On Eagle's Wings

As many of you know who've been following my artistic journey, I've been intrigued, no perhaps inspired, or perhaps, obsessed with birds, nest, parenthood, the continual drama of life changing. Well in the way only life can supersede and inspire art, there is a real life drama being recorded and played out on the internet that aligns with my compulsion.
It is rapidly flying through social and mass media. A group called the Raptor Resource Project has two live web cams in a bald eagle nest site and they are streaming it over the web. Their mission statement says:
Established in 1988, the non-profit Raptor Resource Project specializes in the preservation of falcons, eagles, ospreys, hawks, and owls. We establish and strengthen breeding populations of these raptors by creating, improving, and maintaining nests and nest sites. In addition to directly managing over twenty-three falcon, eagle, and owl nest sites, we provide training in nest site creation and management across the United States, reach more than 85,000 people each year through lectures, education programs, and our website, and develop innovations in nest site management and viewing that bring people closer to the world around them.
There are so many intriguing pieces/questions to this project to me:
  1. why now? As I understand it this group has been video broadcasting birds for a bit, why now has this gained such popularity? Is it because of the tenuousness of present day global circumstances? Are we looking for a positive life force?
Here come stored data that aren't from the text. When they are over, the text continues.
(** * Image-asset scripts of the movieflix repository: model and properties

    The three scripts under [scripts/] are embedded shallowly:

    - [generate_brand_assets.py]  (module [BrandAssets])
    - [fix_adaptive_icon.py]      (module [AdaptiveIcon])
    - [generate_movies_splash.py] (module [Splash])

    Python integers are [Z], Python floats are IEEE binary64 primitive
    floats, exceptions are an explicit [result] type, and the file system
    and standard output are threaded through a small state monad.  The
    imaging library is modelled by module [PIL]; its resampling kernel,
    its alpha blending and its greyscale conversion stay abstract.

    Of [generate_movies_splash.py] the gradient background is computed
    pixel by pixel; the overlays drawn on it are embedded as the sequence
    of calls made to the imaging library, with their geometry, texts and
    colours, and what each call does to the pixels stays abstract, as do
    the fonts and the measuring of text.  Paths are joined with [/]. *)

From Stdlib Require Import ZArith Uint63 PrimFloat FloatOps SpecFloat.
From stdpp Require Import base option list gmap strings.

Local Open Scope Z_scope.
Set Warnings "-inexact-float".

(** ** Python primitives *)

Module Py.

Inductive exn : Type :=
| ValueError (msg : string)
| ZeroDivisionError
| OverflowError
| IndexError
| FileNotFoundError (path : string)
| IsADirectoryError (path : string)
| FileExistsError (path : string)
| SystemExit (msg : string).

Inductive result (A : Type) : Type :=
| Ok (a : A)
| Raise (e : exn).
Arguments Ok {A} a.
Arguments Raise {A} e.

#[global] Instance result_ret : MRet result := fun _ a => Ok a.
#[global] Instance result_bind : MBind result := fun _ _ k m =>
  match m with
  | Ok a => k a
  | Raise e => Raise e
  end.

(** [range(n)] *)
Definition range (n : Z) : list Z := seqZ 0 n.

(** [for x in xs: s = body(x, s)], stopping at the first exception. *)
Fixpoint for_in {A St : Type} (xs : list A) (body : A → St → result St) (s : St)
  : result St :=
  match xs with
  | [] => Ok s
  | x :: xs' => s' ← body x s; for_in xs' body s'
  end.

(** Conversion of an [int] to a [float]: correctly rounded (to nearest,
    ties to even); an integer beyond the range of binary64 raises. *)
Definition float_of_int (z : Z) : result float :=
  let f := SF2Prim (binary_normalize prec emax z 0 false) in
  if PrimFloat.is_infinity f then Raise OverflowError else Ok f.

(** [int(f)]: truncation toward zero. *)
Definition int_of_float (f : float) : result Z :=
  match Prim2SF f with
  | S754_zero _ => Ok 0
  | S754_finite s m e =>
      let mag := if 0 <=? e then Z.pos m * 2 ^ e else Z.pos m / 2 ^ (- e) in
      Ok (if s then - mag else mag)
  | S754_infinity _ => Raise OverflowError
  | S754_nan => Raise (ValueError "cannot convert float NaN to integer")
  end.

(** [a / b] on two [int]s (true division).  Both conversions are exact
    below [2^53], which covers every image dimension. *)
Definition truediv (a b : Z) : result float :=
  if b =? 0 then Raise ZeroDivisionError
  else x ← float_of_int a; y ← float_of_int b; Ok (x / y)%float.

(** [n * f] and [n / f] with an [int] on the left, [n + f] likewise. *)
Definition int_mul_float (n : Z) (f : float) : result float :=
  x ← float_of_int n; Ok (x * f)%float.
Definition int_div_float (n : Z) (f : float) : result float :=
  x ← float_of_int n;
  if PrimFloat.is_zero f then Raise ZeroDivisionError else Ok (x / f)%float.
Definition int_add_float (n : Z) (f : float) : result float :=
  x ← float_of_int n; Ok (x + f)%float.

End Py.
Import Py.

(** ** The imaging library *)

Module PIL.

Inductive Mode : Type := RGB | RGBA.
  2. the advertising—for a non-profit organization this is life support. However it is implemented poorly on this site, the advertisement placements are disruptive. Do they damage the project's objectives? How will that drama play out over time?
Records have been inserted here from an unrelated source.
(** X11: the request the S3 adapter sends for a purge: one invalidation of
    the distribution with [/key] for every key, in order; none when no
    distribution is configured or the SDK does not load. *)
Theorem s3_purge_request (this : S3CloudFrontAdapter.t) (w : World)
    (keys : list string) (n : nat) :
  netCalls (S3CloudFrontAdapter.purgeCdnCache this w keys n).1.2
  = match S3CloudFrontAdapter.cloudFrontDistributionId this with
    | Some (String c distributionId) =>
        if bool_decide (importError w "@aws-sdk/client-cloudfront" = None)
        then [CreateInvalidation (String c distributionId)
                (map (λ key, "/" +:+ key) keys)]
        else []
    | _ => []
    end.
Proof.
  unfold S3CloudFrontAdapter.purgeCdnCache,
    S3CloudFrontAdapter.getCloudFrontClient. io_unfold.
  destruct (S3CloudFrontAdapter.cloudFrontDistributionId this)
    as [[|c distributionId]|]; [done| |done].
  cbn. destruct (importError w "@aws-sdk/client-cloudfront") as [e|]; [done|].
  destruct (invalidationError w) as [e|]; done.
Qed.

End ContractFacts.

Section CdnFacts.
Import StorageFactory CdnService.

Lemma urlsToStorageKeys_run pathnameOf urls n :
  urlsToStorageKeys pathnameOf urls n
  = (Returned (map (λ url, JS.stripLeadingSlashes <$> pathnameOf url) urls),
     map (λ url, Console ErrorLevel "Invalid URL:" (Some url))
       (invalidUrls pathnameOf urls),
     n).
Proof.
  induction urls as [|url urls IH]; [done|].
  cbn [urlsToStorageKeys]. unfold mbind, IO_bind. unfold urlToStorageKey.
  cbn [map invalidUrls List.filter].
  destruct (pathnameOf url) as [pathname|]; cbn.
  - rewrite IH. by rewrite app_nil_r.
  - unfold console_error, emit, mbind, IO_bind. cbn. rewrite IH. cbn.
    by rewrite app_nil_r.
Qed.

Lemma filterBoolean_keysOfUrls pathnameOf urls :
  filterBoolean (map (λ url, JS.stripLeadingSlashes <$> pathnameOf url) urls)
  = keysOfUrls pathnameOf urls.
Proof.
  unfold filterBoolean, keysOfUrls.
  induction urls as [|url urls IH]; [done|].
  cbn [map omap list_omap]. rewrite IH.
  destruct (pathnameOf url) as [pathname|]; cbn; [|done].
  by destruct (JS.stripLeadingSlashes pathname).
Qed.

Lemma keysOfUrls_clean pathnameOf urls :
  Forall (λ key, key ≠ "" ∧ JS.startsWith "/" key = false)
    (keysOfUrls pathnameOf urls).
Proof.
  unfold keysOfUrls.
  induction urls as [|url urls IH]; [apply Forall_nil_2|].
  cbn [omap list_omap]. destruct (pathnameOf url) as [pathname|]; [|done].
  assert (Hslash := stripLeadingSlashes_no_slash pathname).
  destruct (JS.stripLeadingSlashes pathname) as [|c k]; [done|].
  apply Forall_cons. by split.
Qed.

(** X17: [purgeUrls] turns every URL into the key that is its path without
    leading slashes, drops the texts that are not URLs (each with an error
    on the console) and the empty keys; with no key left it fails without
    asking the factory for the adapter; otherwise it is [purgeCache] for
    exactly these keys, none of which is empty or starts with a slash. *)
Theorem purgeUrls_outcome (pathnameOf : string → option string) (w : World)
    (urls : list string) (st : State) :
  let keys := keysOfUrls pathnameOf urls in
  let st1 :=
    afterLogging (map (λ url, Console ErrorLevel "Invalid URL:" (Some url))
              (invalidUrls pathnameOf urls)) st in
  purgeUrls pathnameOf w urls st
  = (if bool_decide (keys = []) then
       (Returned {| success := false; purgedKeys := [];
                    message := "No valid URLs provided";
                    cdnProvider := None |}, st1)
     else purgeCache w (onlyKeys keys) st1)
  ∧ Forall (λ key, key ≠ "" ∧ JS.startsWith "/" key = false) keys.
Proof.
  cbn zeta. split; [|apply keysOfUrls_clean].
  unfold purgeUrls, runIO. rewrite urlsToStorageKeys_run.
  rewrite filterBoolean_keysOfUrls.
  by destruct (keysOfUrls pathnameOf urls).
Qed.

Lemma stripLeadingSlashes_slash s :
  JS.stripLeadingSlashes ("/" +:+ s) = JS.stripLeadingSlashes s.
Proof. reflexivity. Qed.

Lemma keysOfUrls_publicUrls pathnameOf (url : string → string) keys :
  Forall (λ key, key ≠ "" ∧ JS.startsWith "/" key = false
                 ∧ pathnameOf (url key) = Some ("/" +:+ key)) keys →
  keysOfUrls pathnameOf (map url keys) = keys
  ∧ invalidUrls pathnameOf (map url keys) = [].
Proof.
  unfold keysOfUrls, invalidUrls.
  induction 1 as [|key keys (Hne & Hslash & Hpath) _ [IH1 IH2]]; [done|].
  cbn [map omap list_omap List.filter]. rewrite Hpath, IH1, IH2.
  rewrite stripLeadingSlashes_slash.
  rewrite (stripLeadingSlashes_fixed key Hslash).
  by destruct key as [|c k].
Qed.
  3. the editing—as an avid watcher of well-produced nature documentaries—to include pieces on eagles—how will the narrative play out with social media as the interpreter?
  4. the reality of the wild—how will the audience take it for instance if the sibling eaglets kill each other as they often do in nature? Will we personify the eagle's timeless rearing and our understanding of family impact our observation and reaction? Already the actions of the female as she settles herself in the nest are being given new terms.
  5. connectivity. Always my question to modern society is how far away have we traveled from ourselves as creatures on a tentative timeline. How will this project impact our view of ourselves in relation to our planet and its purposes?
This same nest was the subject of a particularly powerful documentary on PBS http://www.pbs.org/wnet/nature/episodes/american-eagle/video-full-episode/4349/ from 2008. In its narrative the ver same male was featured, his female partner was blind in one eye. The filmmakers made the viewer aware of how the eagles changed their behavior to co-raise the young. Normally eagles will compete for food and are singular animals built to be predators—sharp beaks, long talons. However while nestling the birds co-depended on each other to feed and raise the young and they carefully navigated their nestlings—curling claws, guarding beaks so as not to harm the delicate babies. It was quite amazing. This newer documentary of this family will play out differently.

My ultimate questions: as creatures who are we and how do we change our natures to raise young. Why do eagles, why do we? What is their destiny and what is ours?